In 2002, nearly half of all medical malpractice claims filed in Pennsylvania landed in Philadelphia. The legislature sought to improve the malpractice litigation environment by adopting the Medical Care Availability and Reduction of Error Act in 2002. MCARE included a special rule limiting venue in medical malpractice actions to the "county in which the cause of action arose." Soon thereafter, the state Supreme Court adopted the same rule. The year after the venue reform went into effect, medical-malpractice claims filed in Philadelphia fell from 1,365 to 577, a decline of 58 percent.
Recent state Supreme Court data reveal that medical-malpractice lawsuits filed in Pennsylvania declined by 45 percent from the average of the three years preceding the 2002 reforms; in Philadelphia the decline was 68 percent.

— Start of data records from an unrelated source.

(** X16. In a call of [generate] that reaches the loop, the decode calls
    are the prefill of the prompt followed by the steps: each step
    submits one token and asks for its scores, step [k] at position
    [n + k] for a prompt of [n] tokens, so the positions continue the
    prompt without a gap.  Every step but the last succeeded, and the
    text returned is the Java string made of the detokenization of the
    step tokens. *)
Theorem generate_positions_contiguous stops prompt maxTokens temperature'
    topP topK repeatPenalty (st : State) model ctx tokens :
  g_model st = Some model -> g_ctx st = Some ctx ->
  fst (tokenize E (jstring_to_string prompt) true st) = Returns tokens ->
  tokens <> [] ->
  Z.of_nat (length tokens) <= to_int32 (llama_n_ctx E ctx) - 4 ->
  fst (llama_decode E (llama_kv_cache_clear E ctx) (prefill_batch tokens))
  = 0 ->
  let r :=
    generate E stops prompt maxTokens temperature' topP topK repeatPenalty
             st in
  exists evs steps,
    trace (snd r) = trace st ++ evs /\
    List.filter is_decode evs
    = EvDecode (prefill_batch tokens) 0
      :: imap (fun k ts =>
                 EvDecode
                   {| n_tokens := 1; token := [fst ts];
                      pos := [Z.of_nat (length tokens) + Z.of_nat k];
                      n_seq_id := [1]; seq_id := [0]; logits := [true] |}
                   (snd ts)) steps /\
    Forall (fun ts => snd ts = 0) (removelast steps) /\
    fst r
    = Returns (string_to_jstring (fst (detokenize E (fst <$> steps) st))).
Proof.
  intros Hm Hc Htok Hne Hfit Hpre r.
  destruct (generate_shape stops prompt maxTokens temperature' topP topK
              repeatPenalty st model ctx Hm Hc)
    as (tok_evs & Hevs & _ & _ & _ & _ & _ & Hshape).
  fold r in Hshape.
  destruct Hshape as [(tail & _ & _ & _ & Hpath)
                     |(tokens' & loop_evs & steps & Htok' & Ht & Hfacts & Hr)].
  { destruct (Hpath tokens Htok) as [?|[?|?]]; [done|lia|done]. }
  rewrite Htok in Htok'. injection Htok' as <-.
  destruct Hfacts as (n & _ & _ & _ & _ & _ & Hdec & Hok & Hno).
  eexists _, steps. split; [exact Ht|].
  pose proof (filter_tokenize_events is_decode _ _ (fun _ => eq_refl) Hevs)
    as Htd.
  split; [|done].
  simpl. rewrite !List.filter_app, Htd. simpl.
  rewrite !List.filter_app, Hdec. simpl.
  by rewrite (filter_no_pieces is_decode), app_nil_r.
Qed.
(** X7.  The dot product is symmetric, exactly, in both dimensions. *)
Theorem dot_symmetric :
  forall P : Precision,
    (forall a o : Vec2_t, Vec2.dot a o = Vec2.dot o a)
    /\ (forall a o : Vec3_t, Vec3.dot a o = Vec3.dot o a).
Proof.
  intros P; split; intros a o.
  - unfold Vec2.dot.
    now rewrite (rmul_comm (x2 a)), (rmul_comm (y2 a)).
  - unfold Vec3.dot.
    now rewrite (rmul_comm (x3 a)), (rmul_comm (y3 a)), (rmul_comm (z3 a)).
Qed.

(** X8.  The cross product is antisymmetric: each component of [a x o] is the
    opposite of the one of [o x a], or both are [+0]; the cross product of a
    vector with itself is [+0] in every component whose products are
    finite.  For the scalar cross product of [Vec2] and the vector one of
    [Vec3]. *)
Theorem cross_antisymmetric :
  forall P : Precision,
    (forall a o : Vec2_t,
        opposite (Vec2.cross a o) (Vec2.cross o a)
        /\ (is_finite (x2 a * y2 a) = true -> Vec2.cross a a = r0))
    /\ (forall a o : Vec3_t,
        opposite (x3 (Vec3.cross a o)) (x3 (Vec3.cross o a))
        /\ opposite (y3 (Vec3.cross a o)) (y3 (Vec3.cross o a))
        /\ opposite (z3 (Vec3.cross a o)) (z3 (Vec3.cross o a))
        /\ (is_finite (y3 a * z3 a) = true -> is_finite (z3 a * x3 a) = true ->
            is_finite (x3 a * y3 a) = true ->
            Vec3.cross a a = mkVec3 r0 r0 r0)).
Proof.
  intros P; split; intros a o.
  - unfold Vec2.cross. split.
    + rewrite (rmul_comm (x2 o)), (rmul_comm (y2 o)). apply rsub_swap.
    + intros F. rewrite (rmul_comm (y2 a)). now apply rsub_diag.
  - unfold Vec3.cross; cbn [x3 y3 z3]. repeat split.
    + rewrite (rmul_comm (y3 o)), (rmul_comm (z3 o)). apply rsub_swap.
    + rewrite (rmul_comm (z3 o)), (rmul_comm (x3 o)). apply rsub_swap.
    + rewrite (rmul_comm (x3 o)), (rmul_comm (y3 o)). apply rsub_swap.
    + intros F1 F2 F3.
      rewrite (rmul_comm (z3 a) (y3 a)), (rmul_comm (x3 a) (z3 a)),
        (rmul_comm (y3 a) (x3 a)).
      now rewrite !rsub_diag.
Qed.

Lemma cross_antisymmetric_witness :
  Vec2.cross (P := Single) (mkVec2 (f32 2 1) (f32 1 1)) (mkVec2 (f32 2 1) (f32 1 1))
  = r0
  /\ Vec3.cross (P := Single) (mkVec3 (f32 1 1) (f32 2 1) (f32 3 1))
                (mkVec3 (f32 1 1) (f32 2 1) (f32 3 1))
     = mkVec3 r0 r0 r0.
Proof.
  split.
  - apply (proj2 (proj1 (cross_antisymmetric Single)
                    (mkVec2 (f32 2 1) (f32 1 1)) (mkVec2 r0 r0))).
    reflexivity.
  - apply (proj2 (proj2 (proj2 (proj2 (cross_antisymmetric Single)
                    (mkVec3 (f32 1 1) (f32 2 1) (f32 3 1)) (mkVec3 r0 r0 r0)))));
      reflexivity.
Defined.

(** The cross product of the test program. *)
Example cross_example :
  Vec3.cross (P := Single) (mkVec3 (f32 1 1) (f32 2 1) (f32 3 1))
             (mkVec3 (f32 4 1) (f32 5 1) (f32 6 1))
  = mkVec3 (- f32 3 1) (f32 6 1) (- f32 3 1).
Proof. reflexivity. Qed.

(** X9.  [perpendicular] is a quarter turn: applied twice it negates the
    vector and four times it gives the vector back; it keeps the squared
    length and the length exactly; and [v . perpendicular(v)] is exactly
    [+0] whenever the product [x * y] is finite. *)
Theorem perpendicular_quarter_turn :
  forall (P : Precision) (v : Vec2_t),
    Vec2.perpendicular (Vec2.perpendicular v) = Vec2.neg v
    /\ Vec2.perpendicular (Vec2.perpendicular
         (Vec2.perpendicular (Vec2.perpendicular v))) = v
    /\ Vec2.lengthSquared (Vec2.perpendicular v) = Vec2.lengthSquared v
    /\ Vec2.length (Vec2.perpendicular v) = Vec2.length v
    /\ (is_finite (x2 v * y2 v) = true ->
        Vec2.dot v (Vec2.perpendicular v) = r0).
Proof.
  intros P [x y].
  unfold Vec2.perpendicular, Vec2.neg, Vec2.lengthSquared, Vec2.length,
    Vec2.dot; cbn [x2 y2].
  rewrite !rneg_involutive, !rmul_neg_neg, (radd_comm (y * y)).
  repeat split.
  intros F. rewrite rmul_neg_r, (rmul_comm y x). now apply radd_neg_l.
Qed.

Lemma perpendicular_quarter_turn_witness :
  Vec2.dot (P := Single) (mkVec2 (f32 3 1) (f32 4 1))
           (Vec2.perpendicular (mkVec2 (f32 3 1) (f32 4 1))) = r0.
Proof.
  apply (proj2 (proj2 (proj2 (proj2
           (perpendicular_quarter_turn Single (mkVec2 (f32 3 1) (f32 4 1))))))).
  reflexivity.
Defined.

(** X10.  Lengths and distances are never negative: [length],
    [lengthSquared] (both dimensions), [Distance] and [DistanceSquared]
    never compare below zero, whatever the components. *)
Theorem lengths_never_negative :
  forall P : Precision,
    (forall v : Vec2_t,
        (Vec2.lengthSquared v <? r0) = false /\ (Vec2.length v <? r0) = false)
    /\ (forall v : Vec3_t,
        (Vec3.lengthSquared v <? r0) = false /\ (Vec3.length v <? r0) = false)
    /\ (forall a b : Vec2_t,
        (Geometry2D.DistanceSquared a b <? r0) = false
        /\ (Geometry2D.Distance a b <? r0) = false).
Proof.
  intros P.
  assert (H2 : forall v : Vec2_t,
             (Vec2.lengthSquared v <? r0) = false
             /\ (Vec2.length v <? r0) = false).
  { intros v. split; apply nonneg_not_lt_0.
    - apply radd_nonneg; apply rmul_self_nonneg.
    - apply rsqrt_nonneg. }
  split; [exact H2|]. split.
  - intros v. split; apply nonneg_not_lt_0.
    + repeat apply radd_nonneg; apply rmul_self_nonneg.
    + apply rsqrt_nonneg.
  - intros a b. apply H2.
Qed.

(** X11.  Distances are symmetric, exactly: [Distance(a, b) = Distance(b, a)]
    and the same for [DistanceSquared]; and the length of a vector is the
    square root of its squared length. *)
Theorem Distance_symmetric :
  forall (P : Precision) (a b : Vec2_t),
    Geometry2D.DistanceSquared a b = Geometry2D.DistanceSquared b a
    /\ Geometry2D.Distance a b = Geometry2D.Distance b a
    /\ Geometry2D.Distance a b = rsqrt (Geometry2D.DistanceSquared a b).
Proof.
  intros P a b.
  unfold Geometry2D.DistanceSquared, Geometry2D.Distance, Vec2.length,
    Vec2.lengthSquared, Vec2.sub; cbn [x2 y2].
  rewrite (opposite_square _ _ (rsub_swap (x2 a) (x2 b))),
    (opposite_square _ _ (rsub_swap (y2 a) (y2 b))).
  repeat split.
Qed.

Medical-malpractice claims declined in other counties that had hosted a disproportionately high number of cases, while areas that had seen a disproportionately low number of claims experienced increases.
Now medical negligence claims are more evenly dispersed in the commonwealth because of venue reform. The system is working well: plaintiffs are not disadvantaged, defendants receive fairer treatment, and jurors fulfill their civil duty deciding cases with a connection to their communities.
Other states have adopted broad venue reforms over the last decade. Pennsylvania should join them. The success of medical liability reform shows that progress is possible. Adoption of venue reform for other civil actions would refocus litigation on the commonwealth's citizens and relieve them of the burden of serving on juries in cases that belong elsewhere.
The Keystone State should demonstrate to job creators that it is willing to make its legal climate more competitive with other states and show that Pennsylvania is "open for business."